** Data follows **

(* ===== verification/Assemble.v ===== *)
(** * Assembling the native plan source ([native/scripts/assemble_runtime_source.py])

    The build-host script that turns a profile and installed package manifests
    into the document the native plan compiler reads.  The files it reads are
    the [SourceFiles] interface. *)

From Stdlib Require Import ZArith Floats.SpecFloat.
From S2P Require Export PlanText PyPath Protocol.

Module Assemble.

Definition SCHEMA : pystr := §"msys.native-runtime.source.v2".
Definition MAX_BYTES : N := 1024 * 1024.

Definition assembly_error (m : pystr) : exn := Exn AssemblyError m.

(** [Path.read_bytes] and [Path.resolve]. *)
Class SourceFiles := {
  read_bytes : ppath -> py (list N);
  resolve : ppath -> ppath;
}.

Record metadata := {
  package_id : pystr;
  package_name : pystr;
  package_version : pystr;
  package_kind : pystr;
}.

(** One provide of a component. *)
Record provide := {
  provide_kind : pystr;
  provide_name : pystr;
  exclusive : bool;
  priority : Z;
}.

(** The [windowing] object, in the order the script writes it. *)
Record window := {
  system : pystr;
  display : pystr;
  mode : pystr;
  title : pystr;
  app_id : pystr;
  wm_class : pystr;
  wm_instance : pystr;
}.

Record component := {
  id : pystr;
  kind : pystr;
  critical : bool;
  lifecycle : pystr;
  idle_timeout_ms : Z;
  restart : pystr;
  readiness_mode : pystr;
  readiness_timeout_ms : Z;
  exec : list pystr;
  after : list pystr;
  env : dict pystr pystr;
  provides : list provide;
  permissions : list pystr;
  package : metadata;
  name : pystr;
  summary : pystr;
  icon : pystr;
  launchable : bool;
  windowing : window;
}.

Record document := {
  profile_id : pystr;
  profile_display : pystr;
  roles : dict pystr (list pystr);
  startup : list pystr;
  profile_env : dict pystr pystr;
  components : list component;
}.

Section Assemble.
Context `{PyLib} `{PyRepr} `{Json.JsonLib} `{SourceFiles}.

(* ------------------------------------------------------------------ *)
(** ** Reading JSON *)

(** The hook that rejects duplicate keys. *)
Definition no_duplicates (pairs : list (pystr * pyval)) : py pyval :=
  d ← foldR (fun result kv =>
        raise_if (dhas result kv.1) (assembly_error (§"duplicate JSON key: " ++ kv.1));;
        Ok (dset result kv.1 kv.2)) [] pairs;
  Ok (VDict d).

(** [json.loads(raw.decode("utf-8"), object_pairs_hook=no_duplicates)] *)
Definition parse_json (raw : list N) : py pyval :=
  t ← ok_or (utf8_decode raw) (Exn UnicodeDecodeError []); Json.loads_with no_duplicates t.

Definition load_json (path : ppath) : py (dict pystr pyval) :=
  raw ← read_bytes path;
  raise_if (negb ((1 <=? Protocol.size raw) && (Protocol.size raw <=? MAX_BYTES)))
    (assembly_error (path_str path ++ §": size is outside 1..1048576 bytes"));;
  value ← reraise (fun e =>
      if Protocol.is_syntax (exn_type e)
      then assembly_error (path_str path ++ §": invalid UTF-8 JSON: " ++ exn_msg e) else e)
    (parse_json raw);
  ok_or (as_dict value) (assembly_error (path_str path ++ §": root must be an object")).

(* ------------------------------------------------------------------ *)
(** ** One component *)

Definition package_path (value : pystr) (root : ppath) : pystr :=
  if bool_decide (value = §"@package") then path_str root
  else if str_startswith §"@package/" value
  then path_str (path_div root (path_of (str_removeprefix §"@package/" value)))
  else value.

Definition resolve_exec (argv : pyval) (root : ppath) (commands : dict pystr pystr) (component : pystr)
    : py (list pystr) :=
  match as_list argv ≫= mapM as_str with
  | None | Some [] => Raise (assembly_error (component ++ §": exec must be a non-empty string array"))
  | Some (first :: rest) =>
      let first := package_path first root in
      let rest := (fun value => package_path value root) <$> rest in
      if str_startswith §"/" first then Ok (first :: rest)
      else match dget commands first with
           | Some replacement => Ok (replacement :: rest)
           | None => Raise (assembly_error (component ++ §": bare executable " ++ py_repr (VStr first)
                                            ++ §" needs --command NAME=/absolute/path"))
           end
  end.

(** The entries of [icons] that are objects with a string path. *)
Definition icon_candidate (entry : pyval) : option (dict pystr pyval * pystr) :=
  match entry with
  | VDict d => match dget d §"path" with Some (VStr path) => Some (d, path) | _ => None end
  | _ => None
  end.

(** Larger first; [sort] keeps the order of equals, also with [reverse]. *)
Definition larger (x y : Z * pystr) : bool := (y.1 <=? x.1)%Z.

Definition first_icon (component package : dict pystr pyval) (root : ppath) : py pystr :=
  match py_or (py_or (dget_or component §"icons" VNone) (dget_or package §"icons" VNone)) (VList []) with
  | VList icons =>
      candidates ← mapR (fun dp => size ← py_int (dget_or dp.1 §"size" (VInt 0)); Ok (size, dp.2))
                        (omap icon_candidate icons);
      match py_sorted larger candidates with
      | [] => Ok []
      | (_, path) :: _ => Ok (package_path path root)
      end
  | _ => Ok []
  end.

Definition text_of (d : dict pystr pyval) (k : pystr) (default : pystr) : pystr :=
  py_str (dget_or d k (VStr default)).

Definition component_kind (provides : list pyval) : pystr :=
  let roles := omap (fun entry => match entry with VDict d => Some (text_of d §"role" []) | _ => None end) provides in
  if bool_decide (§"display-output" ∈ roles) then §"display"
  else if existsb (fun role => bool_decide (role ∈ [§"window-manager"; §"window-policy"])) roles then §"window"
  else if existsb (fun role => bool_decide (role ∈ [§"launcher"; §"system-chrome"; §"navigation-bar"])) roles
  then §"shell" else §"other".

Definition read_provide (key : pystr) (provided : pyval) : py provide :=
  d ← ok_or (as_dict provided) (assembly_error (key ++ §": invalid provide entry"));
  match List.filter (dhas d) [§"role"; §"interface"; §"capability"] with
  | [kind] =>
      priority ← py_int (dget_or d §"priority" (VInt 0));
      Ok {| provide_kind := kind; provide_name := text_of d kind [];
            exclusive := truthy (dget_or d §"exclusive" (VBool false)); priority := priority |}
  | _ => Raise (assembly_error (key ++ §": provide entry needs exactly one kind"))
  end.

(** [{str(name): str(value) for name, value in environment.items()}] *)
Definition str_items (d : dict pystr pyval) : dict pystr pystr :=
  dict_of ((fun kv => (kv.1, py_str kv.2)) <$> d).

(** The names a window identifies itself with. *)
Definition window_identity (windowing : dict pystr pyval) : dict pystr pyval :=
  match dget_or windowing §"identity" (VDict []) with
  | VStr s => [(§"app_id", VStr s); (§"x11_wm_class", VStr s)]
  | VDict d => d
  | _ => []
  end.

** End of Data **
** Data follows **

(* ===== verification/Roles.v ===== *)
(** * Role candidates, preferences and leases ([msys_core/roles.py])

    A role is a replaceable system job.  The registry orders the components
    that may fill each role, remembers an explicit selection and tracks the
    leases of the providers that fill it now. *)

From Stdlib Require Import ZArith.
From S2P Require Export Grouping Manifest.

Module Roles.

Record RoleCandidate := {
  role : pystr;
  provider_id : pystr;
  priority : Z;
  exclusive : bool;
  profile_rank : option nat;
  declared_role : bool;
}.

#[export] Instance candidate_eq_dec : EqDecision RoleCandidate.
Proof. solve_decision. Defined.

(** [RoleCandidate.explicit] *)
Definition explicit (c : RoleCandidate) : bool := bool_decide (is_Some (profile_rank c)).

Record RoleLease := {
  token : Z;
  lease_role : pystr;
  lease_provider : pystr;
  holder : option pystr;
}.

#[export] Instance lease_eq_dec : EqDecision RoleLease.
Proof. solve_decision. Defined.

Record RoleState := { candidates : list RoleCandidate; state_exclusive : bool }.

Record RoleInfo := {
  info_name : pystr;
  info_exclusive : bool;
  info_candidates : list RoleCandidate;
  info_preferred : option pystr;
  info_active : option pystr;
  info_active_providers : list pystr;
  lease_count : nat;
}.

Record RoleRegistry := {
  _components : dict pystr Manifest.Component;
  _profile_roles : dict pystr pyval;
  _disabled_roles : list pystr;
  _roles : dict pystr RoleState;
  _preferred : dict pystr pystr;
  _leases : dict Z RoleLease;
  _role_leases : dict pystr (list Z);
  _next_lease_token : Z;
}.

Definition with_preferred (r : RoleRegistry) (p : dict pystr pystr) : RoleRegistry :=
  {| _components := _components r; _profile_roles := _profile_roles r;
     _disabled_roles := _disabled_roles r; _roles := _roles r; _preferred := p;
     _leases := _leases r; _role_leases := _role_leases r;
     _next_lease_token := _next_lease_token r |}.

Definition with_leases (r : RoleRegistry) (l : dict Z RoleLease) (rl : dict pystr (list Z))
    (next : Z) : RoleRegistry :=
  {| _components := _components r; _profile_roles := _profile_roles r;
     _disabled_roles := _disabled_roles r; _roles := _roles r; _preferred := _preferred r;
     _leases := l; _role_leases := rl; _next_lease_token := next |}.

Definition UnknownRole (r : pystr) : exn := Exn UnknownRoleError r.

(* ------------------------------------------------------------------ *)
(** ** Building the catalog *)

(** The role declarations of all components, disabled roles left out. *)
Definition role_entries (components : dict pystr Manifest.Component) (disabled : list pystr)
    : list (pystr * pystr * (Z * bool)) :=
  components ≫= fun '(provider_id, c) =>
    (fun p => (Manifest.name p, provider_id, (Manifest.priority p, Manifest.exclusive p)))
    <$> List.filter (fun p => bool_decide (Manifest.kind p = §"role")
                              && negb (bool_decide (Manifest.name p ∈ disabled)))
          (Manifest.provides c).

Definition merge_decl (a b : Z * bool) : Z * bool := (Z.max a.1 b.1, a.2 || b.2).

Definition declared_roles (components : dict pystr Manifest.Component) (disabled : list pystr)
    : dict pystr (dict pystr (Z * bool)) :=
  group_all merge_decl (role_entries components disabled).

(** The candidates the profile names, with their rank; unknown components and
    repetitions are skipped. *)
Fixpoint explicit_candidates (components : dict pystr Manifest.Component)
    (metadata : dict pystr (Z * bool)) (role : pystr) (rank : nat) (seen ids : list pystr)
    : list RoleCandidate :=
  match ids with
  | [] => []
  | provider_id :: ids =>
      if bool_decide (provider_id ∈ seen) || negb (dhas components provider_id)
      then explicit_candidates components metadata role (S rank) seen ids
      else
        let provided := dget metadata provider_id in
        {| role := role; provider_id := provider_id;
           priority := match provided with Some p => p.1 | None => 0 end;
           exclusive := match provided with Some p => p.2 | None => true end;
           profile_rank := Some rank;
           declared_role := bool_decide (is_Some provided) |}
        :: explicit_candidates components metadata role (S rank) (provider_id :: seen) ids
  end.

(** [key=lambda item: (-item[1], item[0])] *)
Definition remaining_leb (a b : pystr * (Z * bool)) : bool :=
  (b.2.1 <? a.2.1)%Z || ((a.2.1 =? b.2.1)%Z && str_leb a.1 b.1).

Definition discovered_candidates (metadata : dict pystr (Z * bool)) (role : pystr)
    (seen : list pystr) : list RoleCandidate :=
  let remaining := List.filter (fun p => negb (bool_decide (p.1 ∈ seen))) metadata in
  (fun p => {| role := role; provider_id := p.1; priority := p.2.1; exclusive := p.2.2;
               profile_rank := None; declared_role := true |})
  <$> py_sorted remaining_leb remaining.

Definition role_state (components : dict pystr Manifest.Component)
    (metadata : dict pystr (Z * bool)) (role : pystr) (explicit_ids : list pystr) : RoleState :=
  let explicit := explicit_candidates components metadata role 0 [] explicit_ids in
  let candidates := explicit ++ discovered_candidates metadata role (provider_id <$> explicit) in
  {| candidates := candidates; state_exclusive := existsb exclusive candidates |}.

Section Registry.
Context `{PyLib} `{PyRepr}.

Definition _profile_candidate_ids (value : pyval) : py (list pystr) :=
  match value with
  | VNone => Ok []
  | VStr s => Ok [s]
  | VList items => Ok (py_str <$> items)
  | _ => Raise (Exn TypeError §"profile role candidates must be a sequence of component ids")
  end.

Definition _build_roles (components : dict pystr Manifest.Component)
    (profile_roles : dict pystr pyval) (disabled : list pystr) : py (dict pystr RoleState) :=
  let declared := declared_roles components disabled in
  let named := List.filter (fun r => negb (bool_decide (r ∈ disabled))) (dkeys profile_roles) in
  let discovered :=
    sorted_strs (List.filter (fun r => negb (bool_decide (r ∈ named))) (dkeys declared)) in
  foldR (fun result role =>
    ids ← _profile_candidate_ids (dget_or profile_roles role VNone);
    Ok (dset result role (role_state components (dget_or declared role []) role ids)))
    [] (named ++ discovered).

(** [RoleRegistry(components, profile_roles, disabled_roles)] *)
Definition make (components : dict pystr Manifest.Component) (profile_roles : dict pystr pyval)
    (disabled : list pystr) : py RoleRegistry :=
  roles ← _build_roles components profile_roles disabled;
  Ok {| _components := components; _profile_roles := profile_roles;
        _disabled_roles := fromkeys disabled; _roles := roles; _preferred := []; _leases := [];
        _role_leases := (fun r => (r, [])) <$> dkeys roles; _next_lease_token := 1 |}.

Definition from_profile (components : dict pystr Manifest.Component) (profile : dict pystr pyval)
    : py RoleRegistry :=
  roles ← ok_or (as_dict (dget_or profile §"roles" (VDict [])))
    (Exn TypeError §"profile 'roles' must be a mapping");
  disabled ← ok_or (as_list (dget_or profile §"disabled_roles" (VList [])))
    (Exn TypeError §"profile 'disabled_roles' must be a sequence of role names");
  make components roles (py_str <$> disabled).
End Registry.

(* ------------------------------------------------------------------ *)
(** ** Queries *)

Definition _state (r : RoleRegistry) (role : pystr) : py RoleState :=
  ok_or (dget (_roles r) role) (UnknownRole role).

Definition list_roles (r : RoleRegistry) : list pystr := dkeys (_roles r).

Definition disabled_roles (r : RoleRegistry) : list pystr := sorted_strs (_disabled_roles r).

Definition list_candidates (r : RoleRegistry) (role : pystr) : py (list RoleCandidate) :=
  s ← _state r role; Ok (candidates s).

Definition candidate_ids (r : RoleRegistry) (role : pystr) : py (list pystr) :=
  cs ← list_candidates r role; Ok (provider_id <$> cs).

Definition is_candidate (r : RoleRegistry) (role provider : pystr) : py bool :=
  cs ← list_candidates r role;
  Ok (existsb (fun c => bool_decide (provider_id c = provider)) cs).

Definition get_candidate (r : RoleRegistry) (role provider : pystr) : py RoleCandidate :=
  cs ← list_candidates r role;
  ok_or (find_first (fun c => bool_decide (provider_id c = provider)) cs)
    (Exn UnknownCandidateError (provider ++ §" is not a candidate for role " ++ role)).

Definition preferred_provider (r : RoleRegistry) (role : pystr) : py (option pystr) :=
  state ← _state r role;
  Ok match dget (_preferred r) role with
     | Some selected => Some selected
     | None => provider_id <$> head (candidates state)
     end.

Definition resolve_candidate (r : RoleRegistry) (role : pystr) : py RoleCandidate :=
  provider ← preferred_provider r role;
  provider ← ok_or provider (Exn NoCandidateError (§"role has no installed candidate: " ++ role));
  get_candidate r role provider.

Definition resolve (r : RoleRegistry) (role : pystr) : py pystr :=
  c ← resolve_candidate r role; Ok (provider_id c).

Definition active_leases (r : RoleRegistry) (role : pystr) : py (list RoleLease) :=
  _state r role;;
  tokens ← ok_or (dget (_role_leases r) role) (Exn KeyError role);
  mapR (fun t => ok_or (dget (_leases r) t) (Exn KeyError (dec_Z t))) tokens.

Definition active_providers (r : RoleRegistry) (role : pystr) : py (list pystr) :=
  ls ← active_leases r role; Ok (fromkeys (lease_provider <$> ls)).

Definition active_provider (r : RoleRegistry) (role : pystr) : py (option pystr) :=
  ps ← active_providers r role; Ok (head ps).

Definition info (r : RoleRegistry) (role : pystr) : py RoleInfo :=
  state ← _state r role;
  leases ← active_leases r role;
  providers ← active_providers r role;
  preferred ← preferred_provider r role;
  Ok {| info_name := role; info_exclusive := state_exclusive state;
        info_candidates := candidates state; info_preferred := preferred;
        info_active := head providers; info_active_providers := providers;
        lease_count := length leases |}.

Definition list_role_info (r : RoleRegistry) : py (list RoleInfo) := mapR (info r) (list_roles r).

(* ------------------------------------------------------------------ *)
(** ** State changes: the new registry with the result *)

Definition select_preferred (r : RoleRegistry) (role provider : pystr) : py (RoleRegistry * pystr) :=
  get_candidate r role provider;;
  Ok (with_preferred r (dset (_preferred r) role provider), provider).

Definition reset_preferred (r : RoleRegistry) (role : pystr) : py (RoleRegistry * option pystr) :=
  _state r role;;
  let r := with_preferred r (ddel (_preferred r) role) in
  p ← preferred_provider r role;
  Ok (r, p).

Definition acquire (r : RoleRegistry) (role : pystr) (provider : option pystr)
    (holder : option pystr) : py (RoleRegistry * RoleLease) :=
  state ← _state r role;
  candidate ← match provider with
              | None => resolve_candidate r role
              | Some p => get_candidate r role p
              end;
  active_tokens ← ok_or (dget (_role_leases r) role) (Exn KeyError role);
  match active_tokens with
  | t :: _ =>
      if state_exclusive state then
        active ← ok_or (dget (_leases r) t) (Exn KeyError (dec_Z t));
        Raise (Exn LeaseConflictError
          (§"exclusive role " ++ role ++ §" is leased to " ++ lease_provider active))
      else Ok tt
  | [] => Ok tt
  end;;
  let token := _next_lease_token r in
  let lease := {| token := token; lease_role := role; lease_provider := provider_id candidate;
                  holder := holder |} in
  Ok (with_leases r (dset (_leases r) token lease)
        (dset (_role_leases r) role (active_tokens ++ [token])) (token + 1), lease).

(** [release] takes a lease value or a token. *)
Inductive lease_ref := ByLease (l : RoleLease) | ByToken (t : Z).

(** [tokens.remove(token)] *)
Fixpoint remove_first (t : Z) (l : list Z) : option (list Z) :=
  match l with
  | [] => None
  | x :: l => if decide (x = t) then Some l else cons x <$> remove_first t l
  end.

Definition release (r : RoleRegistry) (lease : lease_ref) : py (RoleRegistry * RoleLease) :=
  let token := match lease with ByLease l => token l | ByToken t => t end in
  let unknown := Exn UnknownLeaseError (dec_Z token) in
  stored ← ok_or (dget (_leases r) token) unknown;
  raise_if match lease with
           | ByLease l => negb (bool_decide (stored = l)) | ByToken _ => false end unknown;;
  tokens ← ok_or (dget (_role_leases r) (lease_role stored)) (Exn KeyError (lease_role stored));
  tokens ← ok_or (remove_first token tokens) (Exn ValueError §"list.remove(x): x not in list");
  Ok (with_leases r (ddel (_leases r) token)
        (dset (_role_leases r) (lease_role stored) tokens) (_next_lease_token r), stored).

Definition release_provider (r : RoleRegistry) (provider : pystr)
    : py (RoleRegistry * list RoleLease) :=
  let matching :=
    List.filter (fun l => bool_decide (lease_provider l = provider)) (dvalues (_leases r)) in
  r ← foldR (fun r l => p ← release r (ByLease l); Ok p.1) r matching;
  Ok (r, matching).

** End of Data **

Work order: In the listing above, find the line with "Ok (dset result kv.1 kv.2)) [] pairs;" and the line with "then assembly_error (path_str", then print exactly those lines and every line between them.

Response area:
        Ok (dset result kv.1 kv.2)) [] pairs;
  Ok (VDict d).

(** [json.loads(raw.decode("utf-8"), object_pairs_hook=no_duplicates)] *)
Definition parse_json (raw : list N) : py pyval :=
  t ← ok_or (utf8_decode raw) (Exn UnicodeDecodeError []); Json.loads_with no_duplicates t.

Definition load_json (path : ppath) : py (dict pystr pyval) :=
  raw ← read_bytes path;
  raise_if (negb ((1 <=? Protocol.size raw) && (Protocol.size raw <=? MAX_BYTES)))
    (assembly_error (path_str path ++ §": size is outside 1..1048576 bytes"));;
  value ← reraise (fun e =>
      if Protocol.is_syntax (exn_type e)
      then assembly_error (path_str path ++ §": invalid UTF-8 JSON: " ++ exn_msg e) else e)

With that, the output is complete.